Saturday, July 19, 2014

Why euthanasia pioneers are changing their minds.

This article was written by Licia Corbella and published in the Calgary Herald.

Licia Corbella
By Licia Corbella, Calgary Herald columnist - July 18.


Recently, an influential and vocal supporter of euthanasia in the Netherlands changed his mind.

Theo Boer, who not only supported euthanasia, but was a member of one of five Dutch regional euthanasia review committees for nine years — which approved thousands of deaths — now admits that he “was wrong — terribly wrong.”

"I used to be a supporter of legislation. But now, with 12 years of experience, I take a different view,” writes Boer (whose column was published in the Herald on Friday, but was originally written for the Daily Mail in the U.K.) to urge British people to not head down the same “slippery slope” that the Netherlands has skated down at an alarming speed.

The numbers of Dutch residents who are seeking euthanasia “show an increase of 15 per cent annually, year after year,” complains Boer.
Theo Boer

“Euthanasia is on the way to becoming a default mode of dying for cancer patients,” he wrote.

Most troubling to Boer is the latest development in which the Dutch Right to Die Society, NVVE, has established a network of mobile euthanasia clinics, with the sole purpose of killing people who ask to die. “Doctors of the End of Life Clinic have only two options: administer life-ending drugs or send the patient away,” writes Boer.

In other words, don’t bother to seek anti-depressants or receive some grief counselling. It’s death or nothing. Nice. The new face of compassion.

In the first years after euthanasia became legal in the Netherlands in 2001, “hardly any patients with psychiatric illnesses or dementia were killed by their physicians, but those “numbers are now sharply on the rise,” states Boer.


Many of “those given euthanasia or assisted suicide consisted of being aged, lonely or bereaved. Some of these patients could have lived for years or decades,” he adds.
It’s a wonder that it’s taken Boer this long to acknowledge the vertical skating rink that is euthanasia and assisted suicide in the Netherlands.
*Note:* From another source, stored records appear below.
(* ===== verification/SchedulerSpec.v ===== *)
(** * The scheduler of one core: its invariant

    Where a task is tells its status and the other way round: ready tasks are in the list of
    their priority, blocked tasks in the list ordered by wake-up time, and the task that
    runs is the current one.  [core_inv A] allows the tasks [A] to be on the way from one
    place to the next; between two operations there are none ([core_ok]). *)

From Stdlib Require Import Sorted.
From stdpp Require Import gmap.
From S2P Require Import Prelude TaskQueue TaskQueueTheorems Scheduler.

Definition st (c : Core) (r : TaskRef) : option TaskStatus := t_status <$> c_heap c !! r.
Definition pr (c : Core) (r : TaskRef) : option Z := t_prio <$> c_heap c !! r.

Definition le_time (a b : BlockedTask) : Prop :=
  match bt_wakeup_time a, bt_wakeup_time b with
  | Some x, Some y => x <= y
  | None, Some _ => False
  | _, None => True
  end.

Definition active (s : TaskStatus) : Prop := s = Running \/ s = Finished.
Definition queued (s : TaskStatus) : Prop := s = Ready \/ s = Blocked.

Record core_inv (A : list TaskRef) (c : Core) : Prop := {
  ok_queue : pq_ok (c_ready c);
  ok_ready i r : r ∈ queue_at (c_ready c) i <-> st c r = Some Ready /\ pr c r = Some i /\ r ∉ A;
  ok_ready_nodup i : NoDup (queue_at (c_ready c) i);
  ok_blocked r : r ∈ bt_task <$> c_blocked c <-> st c r = Some Blocked /\ r ∉ A;
  ok_blocked_nodup : NoDup (bt_task <$> c_blocked c);
  ok_sorted : StronglySorted le_time (c_blocked c);
  ok_active r s : st c r = Some s -> active s -> r = c_current c \/ r ∈ A;
  ok_current : exists s, st c (c_current c) = Some s /\ (s = Invalid -> c_current c ∈ A);
  ok_idle r : st c r = Some Idle <-> r = c_idle c;
  ok_idle_out : c_idle c ∉ A;
  ok_task r t : c_heap c !! r = Some t -> 0 <= t_prio t < NO_PRIORITIES /\ t_core_id t = c_id c /\ (r < c_next c)%nat;
  ok_ids r r' t t' : c_heap c !! r = Some t -> c_heap c !! r' = Some t' -> t_id t = t_id t' -> r = r';
  ok_finished r : r ∈ c_finished c -> st c r = Some Invalid;
  ok_adrift r : r ∈ A -> is_Some (c_heap c !! r);
}.

Abbreviation core_ok := (core_inv []).

(** ** Blocked tasks in order *)

Lemma insert_blocked_perm n wt l : insert_blocked n wt l ≡ₚ n :: l.
Proof.
  induction l as [|b l IH]; [done|]. cbn. destruct (match bt_wakeup_time b with None => true | Some t => wt <? t end); [done|].
  rewrite IH. apply perm_swap.
Qed.

Lemma le_time_trans a b c : le_time a b -> le_time b c -> le_time a c.
Proof. unfold le_time. destruct (bt_wakeup_time a), (bt_wakeup_time b), (bt_wakeup_time c); try done; lia. Qed.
Long before euthanasia and physician-assisted suicide were legalized in the Netherlands, it was taking place quite openly. What started out as a plan to help elderly, terminally ill patients to die only after expressed consent, has metastasized into a Frankenstein monster. Now doctors can kill: depressed teenagers, in some cases without parental consent, people with dementia and infants who are born with deformities — and are clearly incapable of providing consent.

Other longtime proponents of euthanasia and physician-assisted suicide are starting to speak out about the mobile death squad free-for-all in the Netherlands.

Dr. Boudewijn Chabot, a Dutch psychiatrist, has been quoted as saying on the Dutch TV program Nieuwsuur that the law “has gone off the rails.”

This from the very man who was convicted in 1991 for killing a healthy, sane 50-year-old woman who was depressed because one of her sons committed suicide, another died from illness and her husband left her.

Most parents would acknowledge that losing a child constitutes unbearable suffering and would lead to depression, but this woman needed counselling and compassion, not a lethal injection.

In 1994, the Supreme Court in the Netherlands upheld the lower court ruling concluding that Chabot was guilty but shouldn’t be punished and could continue practising medicine. So, even Chabot, a euthanasia pioneer who believes it’s OK to kill a sane, healthy 50-year-old social worker, says the slippery slope of euthanasia in the Netherlands has grown too steep. That should make your head spin!

Boer says another reason for his conversion away from euthanasia is how it is affecting doctors.

“Whereas the law sees assisted suicide and euthanasia as an exception, public opinion is shifting toward considering them rights, with corresponding duties on doctors to act,” writes Boer.

“A law that is now in the making obliges doctors who refuse to administer euthanasia to refer their patients to a ‘willing’ colleague.” In other words, doctors who went into their profession to heal and help people, will soon be compelled to kill or be an accessory to what many people will always view as pre-meditated murder.

Alex Schadenberg, executive director of the Euthanasia Prevention Coalition, says Quebec’s Bill 52 would force that province’s doctors to refer patients who wanted to be killed to their superior despite their objection on moral or professional grounds.

In his column, Boer wonders if the law either wasn’t properly crafted in Holland, or whether “the mere existence of such a law is an invitation to see assisted suicide and euthanasia as a normality instead of a last resort?”

Schadenberg believes it’s the latter. So do I.

“Once the genie is out of the bottle,” concludes Boer, “it is not likely to ever go back in again.”

Canadians must resolve to keep that genie locked away.